- _Problem description_
For each line of the listing that contains "WhereBool", make a copy and return it.

Top of Material for this exercise

(* ===== verification/SqlBuilder.v ===== *)
(** * Package sqlbuilder

    The query builder of src/sqlbuilder/sqlbuilder.go.  A method that mutates
    the builder and returns it is a function on the record; a value of type
    [any] is nil, a string, a bool or something else. *)

From S2P Require Import Prelude GoString.
From stdpp Require Import base list strings.
From Stdlib Require Import ZArith Lia.
Open Scope Z_scope.

Section builder.
Context {X : Type}.

Inductive any := ANil | AString (s : string) | ABool (b : bool) | AOther (x : X).

Record Builder := {
  table : string;
  columns : string;
  where_ : list string;
  args : list any;
  orderBy : string;
  paramSeq : Z
}.

Definition New (tbl : string) : Builder :=
  {| table := tbl; columns := "*"; where_ := []; args := []; orderBy := ""; paramSeq := 0 |}.

Definition Select (cols : string) (b : Builder) : Builder :=
  {| table := table b; columns := cols; where_ := where_ b; args := args b;
     orderBy := orderBy b; paramSeq := paramSeq b |}.

(** [b.paramSeq++], then the two appends; [text] renders the condition with its
    placeholder number. *)
Definition push (text : Z → string) (v : any) (b : Builder) : Builder :=
  let n := int64 (paramSeq b + 1) in
  {| table := table b; columns := columns b; where_ := where_ b ++ [text n];
     args := args b ++ [v]; orderBy := orderBy b; paramSeq := n |}.

Definition Where (col : string) (v : any) (b : Builder) : Builder :=
  push (λ n, col +:+ " = $" +:+ fmt_d n) v b.

Definition WhereOp (col op : string) (v : any) (b : Builder) : Builder :=
  push (λ n, col +:+ " " +:+ op +:+ " $" +:+ fmt_d n) v b.

Definition WhereNotEmpty (col s : string) (b : Builder) : Builder :=
  if String.eqb s "" then b else Where col (AString s) b.

Definition WhereNotNil (col : string) (v : any) (b : Builder) : Builder :=
  match v with ANil => b | _ => Where col v b end.

Definition WhereBool (col : string) (v gate : bool) (b : Builder) : Builder :=
  if negb gate then b else Where col (ABool v) b.

Definition WhereLike (col pattern : string) (b : Builder) : Builder :=
  if String.eqb pattern "" then b
  else push (λ n, col +:+ " ILIKE $" +:+ fmt_d n) (AString pattern) b.

Definition WhereMultiLike (pattern : string) (cols : list string) (b : Builder) : Builder :=
  if String.eqb pattern "" || (length cols =? 0)%nat then b
  else push (λ n, "(" +:+ GoString.Join ((λ c, c +:+ " ILIKE $" +:+ fmt_d n) <$> cols) " OR " +:+ ")")
         (AString pattern) b.

Definition OrderBy (clause : string) (b : Builder) : Builder :=
  {| table := table b; columns := columns b; where_ := where_ b; args := args b;
     orderBy := clause; paramSeq := paramSeq b |}.

(** The copied slices start empty and receive the elements. *)
Definition Clone (b : Builder) : Builder :=
  {| table := table b; columns := columns b; where_ := [] ++ where_ b; args := [] ++ args b;
     orderBy := orderBy b; paramSeq := paramSeq b |}.

Definition where_clause (b : Builder) : string :=
  if (0 <? length (where_ b))%nat then " WHERE " +:+ GoString.Join (where_ b) " AND " else "".

Definition BuildCountQuery (b : Builder) : string * list any :=
  ("SELECT COUNT(*) FROM " +:+ table b +:+ where_clause b, args b).

Definition BuildListQuery (cols0 : string) (limit page : Z) (b : Builder) : string * list any :=
  let cols := if String.eqb cols0 "" then columns b else cols0 in
  let limit := if limit <=? 0 then 50 else limit in
  let page := if page <=? 0 then 1 else page in
  let offset := int64 (int64 (page - 1) * limit) in
  let q := "SELECT " +:+ cols +:+ " FROM " +:+ table b +:+ where_clause b in
  let q := if negb (String.eqb (orderBy b) "") then q +:+ " ORDER BY " +:+ orderBy b else q in
  (q +:+ " LIMIT " +:+ fmt_d limit +:+ " OFFSET " +:+ fmt_d offset, args b).

(** The fluent operations. *)
Inductive op :=
| OpSelect (cols : string)
| OpWhere (col : string) (v : any)
| OpWhereOp (col o : string) (v : any)
| OpNotEmpty (col s : string)
| OpNotNil (col : string) (v : any)
| OpBool (col : string) (v gate : bool)
| OpLike (col pattern : string)
| OpMultiLike (pattern : string) (cols : list string)
| OpOrderBy (clause : string)
| OpClone.

Definition apply (o : op) (b : Builder) : Builder :=
  match o with
  | OpSelect cols => Select cols b
  | OpWhere col v => Where col v b
  | OpWhereOp col o v => WhereOp col o v b
  | OpNotEmpty col s => WhereNotEmpty col s b
  | OpNotNil col v => WhereNotNil col v b
  | OpBool col v gate => WhereBool col v gate b
  | OpLike col pattern => WhereLike col pattern b
  | OpMultiLike pattern cols => WhereMultiLike pattern cols b
  | OpOrderBy clause => OrderBy clause b
  | OpClone => Clone b
  end.

(** ** The specification: a list of conditions *)

(** A condition: one comparison, or a disjunction of comparisons with the same
    operator; one bound value. *)
Record condition := { c_cols : list string; c_group : bool; c_op : string; c_value : any }.

Definition cond (col o : string) (v : any) : condition :=
  {| c_cols := [col]; c_group := false; c_op := o; c_value := v |}.

(** The condition an operation contributes, if any. *)
Definition condition_of (o : op) : option condition :=
  match o with
  | OpWhere col v | OpNotNil col v =>
      match o, v with OpNotNil _ _, ANil => None | _, _ => Some (cond col "=" v) end
  | OpWhereOp col o v => Some (cond col o v)
  | OpNotEmpty col s => if String.eqb s "" then None else Some (cond col "=" (AString s))
  | OpBool col v true => Some (cond col "=" (ABool v))
  | OpLike col p => if String.eqb p "" then None else Some (cond col "ILIKE" (AString p))
  | OpMultiLike p (c :: cs) =>
      if String.eqb p "" then None
      else Some {| c_cols := c :: cs; c_group := true; c_op := "ILIKE"; c_value := AString p |}
  | _ => None
  end.

(** A condition as SQL, its value bound to placeholder [n]. *)
Definition render (n : Z) (c : condition) : string :=
  let t := GoString.Join ((λ col, col +:+ " " +:+ c_op c +:+ " $" +:+ fmt_d n) <$> c_cols c) " OR " in
  if c_group c then "(" +:+ t +:+ ")" else t.

Definition render_all (cs : list condition) : list string :=
  imap (λ i c, render (Z.of_nat i + 1) c) cs.

(** The builder holds exactly the conditions [cs]. *)
Definition holds (b : Builder) (cs : list condition) : Prop :=
  where_ b = render_all cs ∧ args b = c_value <$> cs ∧ paramSeq b = Z.of_nat (length cs).

(** ** Lemmas *)

Lemma push_holds text v c b cs :
  holds b cs → Z.of_nat (length cs) < MaxInt64 →
  (∀ n, text n = render n c) → c_value c = v → holds (push text v b) (cs ++ [c]).
Proof.
  intros (Hw & Ha & Hp) Hl Ht Hv. unfold push, holds, render_all. simpl.
  rewrite Hp, int64_id by (unfold in_int64, MinInt64, MaxInt64 in *; lia).
  rewrite imap_app, fmap_app, length_app, Hw, Ha, Ht. simpl. rewrite Nat.add_0_r, Hv.
  split_and!; try done. lia.
Qed.

Lemma apply_holds o b cs :
  holds b cs → Z.of_nat (length cs) < MaxInt64 →
  holds (apply o b) (cs ++ option_list (condition_of o)).
Proof.
  intros Hb Hl.
  assert (∀ b' : Builder, where_ b' = where_ b → args b' = args b → paramSeq b' = paramSeq b →
    holds b' (cs ++ [])) as Same.
  { intros b' E1 E2 E3. rewrite app_nil_r. unfold holds. by rewrite E1, E2, E3. }
  destruct o as [cols|col v|col o v|col s|col v|col v gate|col p|p cols|clause|]; simpl;
    try (by apply Same).
  - by apply push_holds.
  - by apply push_holds.
  - unfold WhereNotEmpty. destruct (String.eqb s ""); simpl; [by apply Same|by apply push_holds].
  - unfold WhereNotNil. destruct v; simpl; [by apply Same|by apply push_holds..].
  - unfold WhereBool. destruct gate; simpl; [by apply push_holds|by apply Same].
  - unfold WhereLike. destruct (String.eqb p ""); simpl; [by apply Same|by apply push_holds].
  - unfold WhereMultiLike. destruct cols as [|c cols]; simpl.
    + rewrite orb_true_r. by apply Same.
    + rewrite orb_false_r. destruct (String.eqb p ""); simpl; [by apply Same|by apply push_holds].
Qed.

Lemma apply_all_holds ops b cs :
  holds b cs → Z.of_nat (length cs + length ops) < MaxInt64 →
  holds (foldl (flip apply) b ops) (cs ++ omap condition_of ops).
Proof.
  revert b cs. induction ops as [|o ops IH]; intros b cs Hb Hl; simpl in *; [by rewrite app_nil_r|].
  pose proof (apply_holds o b cs Hb ltac:(lia)) as H1.
  specialize (IH _ _ H1). rewrite length_app, <-app_assoc in IH.
  destruct (condition_of o); simpl in *; apply IH; lia.
Qed.

Lemma render_all_nil cs : (0 <? length (render_all cs))%nat = negb (bool_decide (cs = [])).
Proof. destruct cs; [done|]. unfold render_all. by rewrite length_imap. Qed.

Lemma apply_table o b : table (apply o b) = table b.
Proof.
  destruct o as [ | | | |? []|? ? []| |? []| |]; simpl; unfold WhereNotEmpty, WhereLike, WhereMultiLike;
    try done; by repeat case_match.
Qed.

Lemma apply_all_table ops b : table (foldl (flip apply) b ops) = table b.
Proof. revert b. induction ops as [|o ops IH]; intros b; simpl; [done|]. by rewrite IH, apply_table. Qed.
End builder.

Arguments any X : clear implicits.
Arguments Builder X : clear implicits.
Arguments op X : clear implicits.

(** ** Properties *)

Definition sql_where {X} (cs : list (@condition X)) : string :=
  if bool_decide (cs = []) then "" else " WHERE " +:+ GoString.Join (render_all cs) " AND ".

(** C5: any chain of builder calls amounts to the list of the conditions its
    effective calls contribute (a call whose gate is off, whose text is empty or
    whose value is nil contributes none).  The count query and the list query
    carry the same WHERE clause and the same arguments; the i-th condition is
    rendered with placeholder $(i+1) and the i-th argument is its value, so
    every placeholder is bound and binds its own condition's value. *)
Theorem builder_refines {X} tbl (ops : list (op X)) cols limit page :
  Z.of_nat (length ops) < MaxInt64 →
  let b := foldl (flip apply) (New tbl) ops in
  let cs := omap condition_of ops in
  BuildCountQuery b = ("SELECT COUNT(*) FROM " +:+ tbl +:+ sql_where cs, c_value <$> cs) ∧
  ∃ tail, BuildListQuery cols limit page b =
    ("SELECT " +:+ (if String.eqb cols "" then columns b else cols) +:+ " FROM " +:+ tbl
       +:+ sql_where cs +:+ tail, c_value <$> cs).
Proof.
  intros Hl b cs.
  destruct (apply_all_holds ops (New tbl) []) as (Hw & Ha & Hp); [done|simpl; lia|].
  fold b in Hw, Ha. simpl in Hw, Ha. fold cs in Hw, Ha.
  assert (where_clause b = sql_where cs) as Ew.
  { unfold where_clause, sql_where. rewrite Hw, render_all_nil. by destruct (bool_decide _). }
  assert (table b = tbl) as Et by apply apply_all_table.
  unfold BuildCountQuery, BuildListQuery. rewrite Ew, Et, Ha. split; [done|].
  destruct (String.eqb (orderBy b) ""); simpl;
    eexists; rewrite !string_app_assoc; done.
Qed.

(** pagination.  The rendered OFFSET is (page - 1) * limit with the defaults
    applied, exactly, while the product fits an int64; the product is not
    checked, so past that point the rendered offset differs from the requested
    one by a multiple of 2^64 and can be negative. *)
Theorem pagination {X} (b : Builder X) cols limit page :
  let l := if limit <=? 0 then 50 else limit in
  let p := if page <=? 0 then 1 else page in
  in_int64 limit → in_int64 page →
  ∃ q offset, fst (BuildListQuery cols limit page b) =
      q +:+ " LIMIT " +:+ fmt_d l +:+ " OFFSET " +:+ fmt_d offset ∧
    (offset = (p - 1) * l ↔ (p - 1) * l ≤ MaxInt64) ∧
    ∃ k, offset = (p - 1) * l + k * 2 ^ 64.
Proof.
  intros l p Hl Hp. unfold BuildListQuery. cbv zeta. fold l p.
  assert (1 ≤ l ∧ 1 ≤ p ≤ MaxInt64) as [Hl1 Hp1].
  { unfold l, p, in_int64, MaxInt64 in *. repeat case_match; zbool; lia. }
  rewrite (int64_id (p - 1)) by (unfold in_int64, MinInt64; lia).
  eexists _, _. split; [simpl; reflexivity|]. split; [|apply int64_cong].
  rewrite int64_eq_iff. unfold in_int64, MinInt64. nia.
Qed.

(** ** Witnesses *)

Definition search_ops : list (op unit) :=
  [OpNotEmpty "status" "open"; OpNotEmpty "city" ""; OpMultiLike "%x%" ["name"; "email"];
   OpWhereOp "age" ">=" (AOther ())].

Lemma builder_refines_witness :
  fst (BuildCountQuery (foldl (flip apply) (New "users") search_ops)) =
  "SELECT COUNT(*) FROM users WHERE status = $1 AND (name ILIKE $2 OR email ILIKE $2) AND age >= $3".
Proof. rewrite (proj1 (builder_refines "users" search_ops "" 10 1 ltac:(done))). reflexivity. Defined.

Lemma pagination_witness :
  ∃ q offset, fst (BuildListQuery "" (2 ^ 62) 4 (@New unit "t")) =
      q +:+ " LIMIT " +:+ fmt_d (2 ^ 62) +:+ " OFFSET " +:+ fmt_d offset ∧
    offset ≠ 3 * 2 ^ 62.
Proof.
  destruct (pagination (@New unit "t") "" (2 ^ 62) 4) as (q & offset & E & Ho & _);
    [by vm_compute..|]. exists q, offset. split; [exact E|]. intros ->. by apply (proj1 Ho eq_refl).
Defined.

Bottom of Material for this exercise

- _Exercise solution_
Definition WhereBool (col : string) (v gate : bool) (b : Builder) : Builder :=
  | OpBool col v gate => WhereBool col v gate b
  - unfold WhereBool. destruct gate; simpl; [by apply push_holds|by apply Same].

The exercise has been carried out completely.